In many cases, AI agents, when they’re trying to contact websites to get maybe search results or weather or traffic or prices or anything like that, get blocked by these websites because websites treat AI agents as bots. The MCP server that we have released, which, by the way, has even a free tier, so anyone can sign up for this for free web access, gives these AI agents uninterrupted access to the web in general. So, to websites, to search engines, effectively, it means that the AI agent can send a request to the internet through our MCP server and it is guaranteed to get a response.

It will never get blocked.

Host: Since we’re already speaking of AI, what exactly does AI-powered web scraping mean and why is it so important to collect real-time web data for better decisions?

Ariel: OK, so if you think about an AI agent, that’s really the big trend these days is AI agents and we are seeing thousands and thousands of customers signing up with different AI agents. AI agents are connected to an LLM, so it can be an OpenAI, Anthropic or some other kind of DeepSeek, some kind of engine. And these engines have been trained on specific, you know, tons of information, but they have kind of a cutoff date.

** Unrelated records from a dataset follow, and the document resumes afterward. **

(** The fold appends the grouped speeds and distances. *)
Lemma sweep_columns (ds : list Z) (speeds : list T) :
  forall s s' : columns T,
    sweep cargo is_aircraft ds speeds s = Ok s' ->
    speed_col s' = speed_col s ++ grouped_speeds speeds (List.length ds)
    /\ distance_col s' = distance_col s ++ grouped_distances speeds ds.
Proof.
  induction speeds as [|x speeds IH]; intros s s' H; cbn in H.
  - injection H as <-. cbn. rewrite !app_nil_r. split; reflexivity.
  - destruct (sweep_times is_aircraft x ds) as [ts|e]; [|discriminate].
    apply IH in H. destruct H as [H1 H2].
    rewrite H1, H2. unfold add_block. cbn.
    rewrite <- !app_assoc. split; reflexivity.
Qed.

(** Without distances the fold changes nothing, whatever the speeds. *)
Lemma sweep_no_distance (speeds : list T) (s : columns T) :
  sweep cargo is_aircraft [] speeds s = Ok s.
Proof.
  revert s. induction speeds as [|x speeds IH]; intro s; cbn.
  - reflexivity.
  - rewrite IH. unfold add_block, sweep_incomes. cbn.
    rewrite !app_nil_r. destruct s. reflexivity.
Qed.

End SeriesShape.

So, they have been trained up to, let’s say, January of 2025. Now, if you have an AI agent that is trying to do something useful for the user, usually it involves getting information from the real world. So, in real time, if you ask an AI agent that doesn’t have web access, you know, what happened yesterday in the news?

It’s going to come back and tell you, hey, I don’t know. I’ve been trained up to so and so date. So effectively, it’s kind of like a book or encyclopedia.

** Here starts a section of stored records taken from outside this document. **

Lemma token_overwritten_by_every_response_witness :
  getAnswer (Examples.smooth Examples.unreachable (inl Examples.unchanged))
  = inl Examples.unchanged
  ∧ tokenOf (updateFromWeb (Examples.cache Examples.accept)
               (Examples.smooth Examples.unreachable (inl Examples.unchanged))
               (etagScheme "v1") Examples.cached).1.1 = Some "".
Proof.
  split; [reflexivity|].
  pose proof (token_overwritten_by_every_response
                (Examples.cache Examples.accept)
                (Examples.smooth Examples.unreachable (inl Examples.unchanged))
                (etagScheme "v1") Examples.cached Examples.unchanged eq_refl)
    as (_ & _ & _ & Hreset & _).
  apply (Hreset etagHeader); reflexivity.
Defined.

(** C9: for every scheme and every stored token (one equal to the token of
    the cycle before is no exception) [prepareRequest] puts the token in
    the scheme's conditional header (the no-op scheme has none and leaves
    the request as it is), and the request is sent: it is the first thing
    [updateFromWeb] does, for every scheme, world and environment. Nothing
    is held back locally either: unless the server answers 304, a body that
    can be read reaches the callback. *)
Theorem request_always_prepared_and_sent (c : urlcache) (o : CycleOracle) (s : cacheScheme) (w : World) :
  (∀ h, requestHeaderOf s = Some h →
        http.ReqHeader (requestFor c s) !! h = tokenOf s)
  ∧ (requestHeaderOf s = None →
     requestFor c s = http.NewRequest http.MethodGet (url c))
  ∧ (∃ rest, trace (updateFromWeb c o s w).2
             = trace w ++ EvDo (requestFor c s) :: rest)
  ∧ (∀ resp body,
       getAnswer o = inl resp →
       http.StatusCode resp ≠ http.StatusNotModified →
       http.Body resp = inl body →
       ∃ rest, trace (updateFromWeb c o s w).2
               = trace w ++ EvDo (requestFor c s) :: EvOnUpdate body :: rest).
Proof.
  repeat split.
  - intros h Hh. destruct s; simpl in *; simplify_eq;
      unfold requestFor, http.Set_; simpl; by rewrite lookup_insert_eq.
  - intros Hh. by destruct s.
  - apply updateFromWeb_sends.
  - intros resp body. apply updateFromWeb_delivers.
Qed.

Lemma request_always_prepared_and_sent_witness :
  http.ReqHeader (requestFor (Examples.cache Examples.accept) (etagScheme "v2"))
    !! ifNoneMatchHeader = Some "v2"
  ∧ ∃ rest,
      trace (updateFromWeb (Examples.cache Examples.accept)
               (Examples.smooth Examples.unreachable (inl Examples.tagged))
               (etagScheme "v2") Examples.cached).2
      = trace Examples.cached
        ++ EvDo (requestFor (Examples.cache Examples.accept) (etagScheme "v2"))
        :: EvOnUpdate Examples.new_bytes :: rest.
Proof.
  pose proof (request_always_prepared_and_sent
                (Examples.cache Examples.accept)
                (Examples.smooth Examples.unreachable (inl Examples.tagged))
                (etagScheme "v2") Examples.cached)
    as (Hhdr & _ & _ & Hcb).
  split.
  - apply (Hhdr ifNoneMatchHeader). reflexivity.
  - apply (Hcb Examples.tagged Examples.new_bytes).
    + reflexivity.
    + vm_compute. lia.
    + reflexivity.
Defined.

(** ** One iteration of the loop *)

(** C3: in a poll cycle with an established scheme whose conditional fetch
    is answered 304, the loop sends the request and goes to sleep for the
    interval: the callback is not invoked, the disk is not touched. *)
Theorem not_modified_cycle_only_sleeps (TimeFormat : Time → string) (c : urlcache) (o : CycleOracle) (d : Time) (s : cacheScheme) (w : World) (resp : http.Response) :
  getAnswer o = inl resp →
  http.StatusCode resp = http.StatusNotModified →
  let r := keepCurrentFrom TimeFormat c d (Some s) [o] w in
  trace r.2 = trace w ++ [EvDo (requestFor c s); EvSleep (checkInterval c)]
  ∧ fs r.2 = fs w
  ∧ disk_log r.2 = disk_log w
  ∧ r.1 = Some (onResponse s resp).
Proof.
  intros H Hst.
  rewrite keepCurrentFrom_cons, keepCurrentFrom_nil, checkUpdates_established.
  rewrite (updateFromWeb_not_modified _ _ _ _ _ H Hst).
  simpl. by rewrite <- app_assoc.
Qed.

Lemma not_modified_cycle_only_sleeps_witness :
  trace (keepCurrentFrom Examples.httpDate (Examples.cache Examples.accept) 0
           (Some (etagScheme "v2"))
           [Examples.smooth Examples.unreachable (inl Examples.unchanged)]
           Examples.cached).2
  = [EvDo (requestFor (Examples.cache Examples.accept) (etagScheme "v2"));
     EvSleep 50000000].
Proof.
  apply (not_modified_cycle_only_sleeps Examples.httpDate
           (Examples.cache Examples.accept)
           (Examples.smooth Examples.unreachable (inl Examples.unchanged))
           0 (etagScheme "v2") Examples.cached Examples.unchanged);
    reflexivity.
Defined.

(** ** A callback that fails *)

(** C1, as the specification states it, at a concrete cycle: the scheme
    holds a modification date, the server answers with a newer one and a
    body, the callback rejects the body. The cache file is as it was, but
    the stored token is not: it is already the date of the response. *)
Lemma callback_error_token_advances :
  let c := Examples.cache Examples.reject in
  let o := Examples.smooth Examples.unreachable (inl Examples.fresh) in
  let s := lastModifiedScheme "Mon, 01 Jan 2024 00:00:00 GMT" in
  let r := updateFromWeb c o s Examples.cached in
  r.1.2 = Some (CallbackError "cannot parse")
  ∧ fs r.2 = fs Examples.cached
  ∧ tokenOf s = Some "Mon, 01 Jan 2024 00:00:00 GMT"
  ∧ tokenOf r.1.1 = Some "Tue, 02 Jan 2024 00:00:00 GMT"
  ∧ tokenOf r.1.1 ≠ tokenOf s.
Proof. vm_compute. repeat split; congruence. Qed.

(** C1, amended: in every refresh cycle in which the fetched body is
    delivered to the callback and the callback returns an error, the cycle
    stops there with that error and the disk exactly as it was: after the
    request and the callback nothing else happens, no file is created,
    written, removed or renamed. The stored token is the one [onResponse]
    took from the response before the callback ran. *)
Theorem callback_error_leaves_cache_file (c : urlcache) (o : CycleOracle) (s : cacheScheme) (w : World) (resp : http.Response) (body : bytes) (e : error) :
  getAnswer o = inl resp →
  http.StatusCode resp ≠ http.StatusNotModified →
  http.Body resp = inl body →
  onUpdate c body = Some e →
  let r := updateFromWeb c o s w in
  r.1.2 = Some e
  ∧ fs r.2 = fs w
  ∧ disk_log r.2 = disk_log w
  ∧ trace r.2 = trace w ++ [EvDo (requestFor c s); EvOnUpdate body]
  ∧ r.1.1 = onResponse s resp.
Proof.
  intros H Hst Hb Hcb.
  by rewrite (updateFromWeb_callback_error _ _ _ _ _ _ _ H Hst Hb Hcb).
Qed.

Lemma callback_error_leaves_cache_file_witness :
  let c := Examples.cache Examples.reject in
  let o := Examples.smooth Examples.unreachable (inl Examples.fresh) in
  let r := updateFromWeb c o (etagScheme "v1") Examples.cached in
  fs r.2 = fs Examples.cached ∧ r.1.1 = etagScheme "v2".
Proof.
  pose proof (callback_error_leaves_cache_file
                (Examples.cache Examples.reject)
                (Examples.smooth Examples.unreachable (inl Examples.fresh))
                (etagScheme "v1") Examples.cached Examples.fresh
                Examples.new_bytes (CallbackError "cannot parse")
                eq_refl ltac:(vm_compute; lia) eq_refl eq_refl)
    as (_ & Hfs & _ & _ & Hs).
  split; [exact Hfs | exact Hs].
Defined.

(** ** Replacing the cache file *)

(** C2, as the specification states it, at two concrete successful cycles
    over a disk that already holds a cache file. With the temporary file:
    the old file is removed before the new one is renamed onto its path,
    and in between there is no file at the cache path. Without it (the
    temporary file cannot be created): the cache file is opened with
    truncation and is empty until the write. *)
Lemma replacement_shows_missing_and_empty_file :
  let c := Examples.cache Examples.accept in
  let seen (r : cacheScheme * option error * World) :=
    (λ disk, contentAt disk (cacheFile c)) <$> disk_log r.2 in
  let r1 := updateFromWeb c (Examples.smooth Examples.unreachable (inl Examples.fresh))
              (etagScheme "v1") Examples.cached in
  let r2 := updateFromWeb c (Examples.no_temp Examples.unreachable (inl Examples.fresh))
              (etagScheme "v1") Examples.cached in
  r1.1.2 = None
  ∧ seen r1 = [Some Examples.old_bytes; Some Examples.old_bytes; None;
               Some Examples.new_bytes]
  ∧ r2.1.2 = None
  ∧ seen r2 = [Some []; Some Examples.new_bytes].
Proof. vm_compute. repeat split. Qed.

(** C2, amended: after every successful refresh cycle the file at the
    cache path holds exactly the bytes fetched in that cycle. On the way
    there, every state of the disk shows at the cache path the complete
    previous content, or the complete new content, or no file (between the
    removal of the old file and the rename of the temporary one), or an
    empty file (when the temporary file could not be written and the cache
    file is truncated and written in place). *)
Theorem refresh_commits_fetched_bytes (c : urlcache) (o : CycleOracle) (s : cacheScheme) (w : World) (resp : http.Response) (body : bytes) :
  getAnswer o = inl resp →
  http.StatusCode resp ≠ http.StatusNotModified →
  http.Body resp = inl body →
  (updateFromWeb c o s w).1.2 = None →
  let w' := (updateFromWeb c o s w).2 in
  contentAt (fs w') (cacheFile c) = Some body
  ∧ ∃ states,
      disk_log w' = disk_log w ++ states
      ∧ Forall (λ disk,
                  contentAt disk (cacheFile c) = contentAt (fs w) (cacheFile c)
                  ∨ contentAt disk (cacheFile c) = Some body
                  ∨ contentAt disk (cacheFile c) = None
                  ∨ contentAt disk (cacheFile c) = Some [])
               states.
Proof.
  intros H Hst Hb. pose proof (temp_name_differs (cacheFile c)) as Htmp.
  enter_updateFromWeb. rewrite H. destruct (decide _); [done|].
  rewrite Hb. run_io.
  destruct (onUpdate c body) eqn:Hcb; run_io; [done|].
  repeat (split_oracle; run_io; try done); intros _.
  all: split; [unfold contentAt; by simplify_map_eq|].
  all: eexists; split; [by rewrite <- ?app_assoc|].
  all: repeat (apply Forall_cons; split); try apply Forall_nil.
  all: unfold contentAt; simplify_map_eq; auto.
Qed.

Lemma refresh_commits_fetched_bytes_witness :
  contentAt
    (fs (updateFromWeb (Examples.cache Examples.accept)
           (Examples.smooth Examples.unreachable (inl Examples.fresh))
           (etagScheme "v1") Examples.cached).2)
    (cacheFile (Examples.cache Examples.accept))
  = Some Examples.new_bytes.
Proof.
  apply (refresh_commits_fetched_bytes (Examples.cache Examples.accept)
           (Examples.smooth Examples.unreachable (inl Examples.fresh))
           (etagScheme "v1") Examples.cached Examples.fresh Examples.new_bytes).
  - reflexivity.
  - vm_compute. lia.
  - reflexivity.
  - reflexivity.
Defined.

(** ** Starting from the cache file *)

(** [readInitial] only opens the cache file and, when that worked, calls
    the callback: it leaves the disk alone, sends nothing, does not sleep,
    and the date it returns is the zero time on every path. The one
    assignment to [currentDate] sits behind [file.Stat()], which is asked
    of a file that has just been closed. *)
Lemma readInitial_effect (c : urlcache) (o : StartOracle) (w : World) :
  ∃ evs,
    readInitial c o w = (zeroTime, after w evs)
    ∧ Forall (λ e, isNetwork e = false ∧ isSleep e = false) evs.
Proof.
  unfold readInitial, os_Open, readContents, os_File_Stat. run_io.
  repeat (split_oracle; run_io); rewrite <- ?app_assoc; simpl;
    eexists; (split; [reflexivity|]); by repeat constructor.
Qed.

(** C6: when a readable cache file exists and the callback accepts it,
    the callback has been given exactly the bytes of the file, once, and
    nothing has gone over the network; but the modification time of the
    file is not recorded. [readInitial] closes the file before it asks for
    its [Stat], the [Stat] of a closed file fails, and the date handed to
    the polling loop is the zero time, as it is for an absent file or a
    failed callback. *)
Theorem readInitial_baseline_always_zero (c : urlcache) (o : StartOracle) (w : World) (d : os.FileData) :
  fs w !! cacheFile c = Some d →
  openFault o = None →
  onUpdate c (os.data d) = None →
  let r := readInitial c o w in
  trace r.2 = trace w ++ [EvOpen (cacheFile c); EvOnUpdate (os.data d)]
  ∧ fs r.2 = fs w
  ∧ r.1 = zeroTime.
Proof.
  intros Hd Ho Hcb. unfold readInitial, os_Open, readContents, os_File_Stat.
  run_io. rewrite Hd, Ho. run_io. rewrite Hd. simpl. rewrite Hcb. simpl.
  by rewrite <- app_assoc.
Qed.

It’s not connected. The real utility or the real usefulness of these AI agents is when they become aware of their surroundings, when they can communicate with the outside world. And that’s when they need to communicate.

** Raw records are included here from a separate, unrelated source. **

Lemma same_texts doc doc' :
  selected_elements doc = selected_elements doc' ->
  querySelectorAll doc text_names = querySelectorAll doc' text_names.
Proof.
  apply same_query. intros n H. right. apply in_or_app. right.
  apply in_or_app. now left.
Qed.

Lemma same_targets doc doc' :
  selected_elements doc = selected_elements doc' ->
  querySelectorAll doc contrast_names = querySelectorAll doc' contrast_names.
Proof.
  apply same_query. intros n H. right. apply in_or_app. right.
  apply in_or_app. now right.
Qed.

(** The frame is read through the root of its document and the computed
    styles. *)
Lemma count_small_text_ext frame frame' nodes :
  (forall el, getComputedStyle frame el = getComputedStyle frame' el) ->
  count_small_text frame nodes = count_small_text frame' nodes.
Proof.
  intro St. rewrite !small_count_filter. f_equal. apply filter_ext.
  intro el. unfold is_small_text. now rewrite St.
Qed.

Lemma effective_background_ext frame frame' el :
  documentElement (contentDocument frame)
  = documentElement (contentDocument frame') ->
  (forall el, getComputedStyle frame el = getComputedStyle frame' el) ->
  getEffectiveBackground el frame = getEffectiveBackground el frame'.
Proof.
  intros R St. unfold getEffectiveBackground.
  rewrite R, !background_walk_find.
  replace (map (fun a => backgroundColor (getComputedStyle frame a))
               (chain_below (documentElement (contentDocument frame')) el))
    with (map (fun a => backgroundColor (getComputedStyle frame' a))
              (chain_below (documentElement (contentDocument frame')) el));
    trivial.
  apply map_ext. intro a. now rewrite St.
Qed.

Lemma count_low_contrast_ext frame frame' targets :
  documentElement (contentDocument frame)
  = documentElement (contentDocument frame') ->
  (forall el, getComputedStyle frame el = getComputedStyle frame' el) ->
  count_low_contrast pow_approx frame targets
  = count_low_contrast pow_approx frame' targets.
Proof.
  intros R St. rewrite !low_count_filter. f_equal. apply filter_ext.
  intro el. unfold is_low_contrast, element_contrast, resolved_background.
  cbv zeta.
  now rewrite (effective_background_ext frame frame' el R St), St.
Qed.

(** The paragraph in the black [div], and the paragraph with the [div]
    taken out of the tree. *)
Lemma framed_p_contrast :
  element_contrast pow_approx Examples.framed_frame Examples.framed_p
  = lit 21.
Proof.
  unfold element_contrast. cbv zeta.
  apply (contrast_white_on_black pow_approx pow_one);
    vm_compute; reflexivity.
Qed.

Lemma bare_p_contrast :
  element_contrast pow_approx Examples.bare_frame Examples.bare_p = lit 1.
Proof.
  unfold element_contrast. cbv zeta.
  apply (contrast_white_on_white pow_approx pow_one);
    vm_compute; reflexivity.
Qed.

Lemma framed_contrast_score :
  contrast_of Examples.framed_doc Examples.framed_frame = 100%Z.
Proof.
  unfold sub_contrast. cbv zeta. rewrite low_count_filter.
  replace (querySelectorAll Examples.framed_doc contrast_names)
    with [Examples.framed_p] by (vm_compute; reflexivity).
  cbn [filter]. unfold is_low_contrast. rewrite framed_p_contrast.
  vm_compute. reflexivity.
Qed.

Lemma bare_contrast_score :
  contrast_of Examples.bare_doc Examples.bare_frame = 55%Z.
Proof.
  unfold sub_contrast. cbv zeta. rewrite low_count_filter.
  replace (querySelectorAll Examples.bare_doc contrast_names)
    with [Examples.bare_p] by (vm_compute; reflexivity).
  cbn [filter]. unfold is_low_contrast. rewrite bare_p_contrast.
  vm_compute. reflexivity.
Qed.

(** X12: the analysis reads a document through its root and through the
    elements its five queries select ([img], [h1] to [h6], [p], [li], [a],
    [span] and [button]), in document order, each with its own ancestors
    and computed styles: two documents that agree on the root, on these
    elements and on the styles get the same result (score, issues and
    summary).  An element that no query selects still counts as an
    ancestor: with a paragraph of white text in a black [div], taking the
    [div] out of the tree, so that the paragraph sits in a transparent
    [body], changes the contrast sub-score from 100 to 55.  ([pow_one] is
    assumed for the white channels.) *)
Theorem analysis_reads_selected_elements :
  (forall (doc doc' : Document) (frame frame' : Frame),
      documentElement doc = documentElement doc' ->
      selected_elements doc = selected_elements doc' ->
      documentElement (contentDocument frame)
      = documentElement (contentDocument frame') ->
      (forall el, getComputedStyle frame el = getComputedStyle frame' el) ->
      analyze doc frame = analyze doc' frame')
  /\ (selected_elements Examples.framed_doc = [Examples.framed_p]
      /\ parentElement Examples.framed_p = Some Examples.framed_div
      /\ contrast_of Examples.framed_doc Examples.framed_frame = 100%Z)
  /\ (selected_elements Examples.bare_doc = [Examples.bare_p]
      /\ parentElement Examples.bare_p = Some (Examples.body 375)
      /\ contrast_of Examples.bare_doc Examples.bare_frame = 55%Z).
Proof.
  split; [|split].
  - intros doc doc' frame frame' Rd E Rf St.
    unfold analyzeDocument, check_responsive, check_contrast, check_font,
      check_heading, check_alt, hasHorizontalScroll, responsive_score,
      hasHorizontalScroll.
    cbv zeta.
    rewrite (same_images doc doc' E), (same_headings doc doc' E),
      (same_texts doc doc' E), (same_targets doc doc' E), Rd.
    rewrite (count_small_text_ext frame frame' _ St),
      (count_low_contrast_ext frame frame' _ Rf St).
    reflexivity.
  - split; [vm_compute; reflexivity|]. split; [reflexivity|].
    exact framed_contrast_score.
  - split; [vm_compute; reflexivity|]. split; [reflexivity|].
    exact bare_contrast_score.
Qed.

And that’s when you need to have the scraping ability to get information like travel, OK, or news or weather. That’s all real time information. This is for maybe a kind of consumer facing AI agents.

But even enterprise AI agents sometimes need external access. Let’s say you’re working in a power company and you are using an AI agent as a person in the power company to plan your day and to see which customers you’re going to visit and to plan your route. All of that information, for example, the addresses of people and the roads and everything could be stored inside the databases of the power company.

But you may want to know what the weather is, OK, to plan ahead. Now, weather is something that’s dynamic. So even an AI agent that is enterprise focused will always need to go out and get some kind of real time information.

And that’s where you need this kind of AI scraping capability.

Host: This is very interesting. Now, let’s talk about one of your tools. Could you give us a quick overview of Bright Data’s Deep Lookup?

Like how does it help businesses handle complex questions with efficient web scraping?

Ariel: So Deep Lookup is something that we released a couple of months ago in beta and is now live for everyone. So, here’s the story. We have, I’m going to put the do not disturb here.

We have, you know, over 20,000 customers in Bright Data, enterprise customers, and they are scraping the web for millions of different reasons from different sites, etc. All the information that is collected from the Internet is what we call public web data. It is freely available to anyone without a user and password.

And we store this information. So, you can think of this as having a copy of the Internet in Bright Data. What Deep Lookup does is it allows users to enter a query that will look at all this information that we have collected in these huge datasets, as well as have real-time access to different websites and then to synthesize a response.

So maybe I’ll give you an example. It can help illustrate the value, maybe the difference between this and a Google search. So, let’s say that you are a battery manufacturer.

You make batteries, like, you know, AA batteries, the small batteries, and you want to sell them in hundreds of thousands. You’re not selling individual batteries. So, you need to find your customers.

That’s typically companies that make toys, for example. You want to sell them the batteries that go inside the toys. So, when the toy gets sold, your batteries are already inside.

So, you can do a deal for a large quantity. So, you can enter a query in Deep Lookup that will be something like this. I’m a battery manufacturer.

I make AA batteries. I want to sell them in large quantities. Find me manufacturers of toys or gadgets that need AA batteries.

For each of those companies, find me the purchasing manager and their contact details. Estimate the volume in terms of units shipped per year and give me a table of all of this information. Now, if you put this into Google, you’re going to get nothing.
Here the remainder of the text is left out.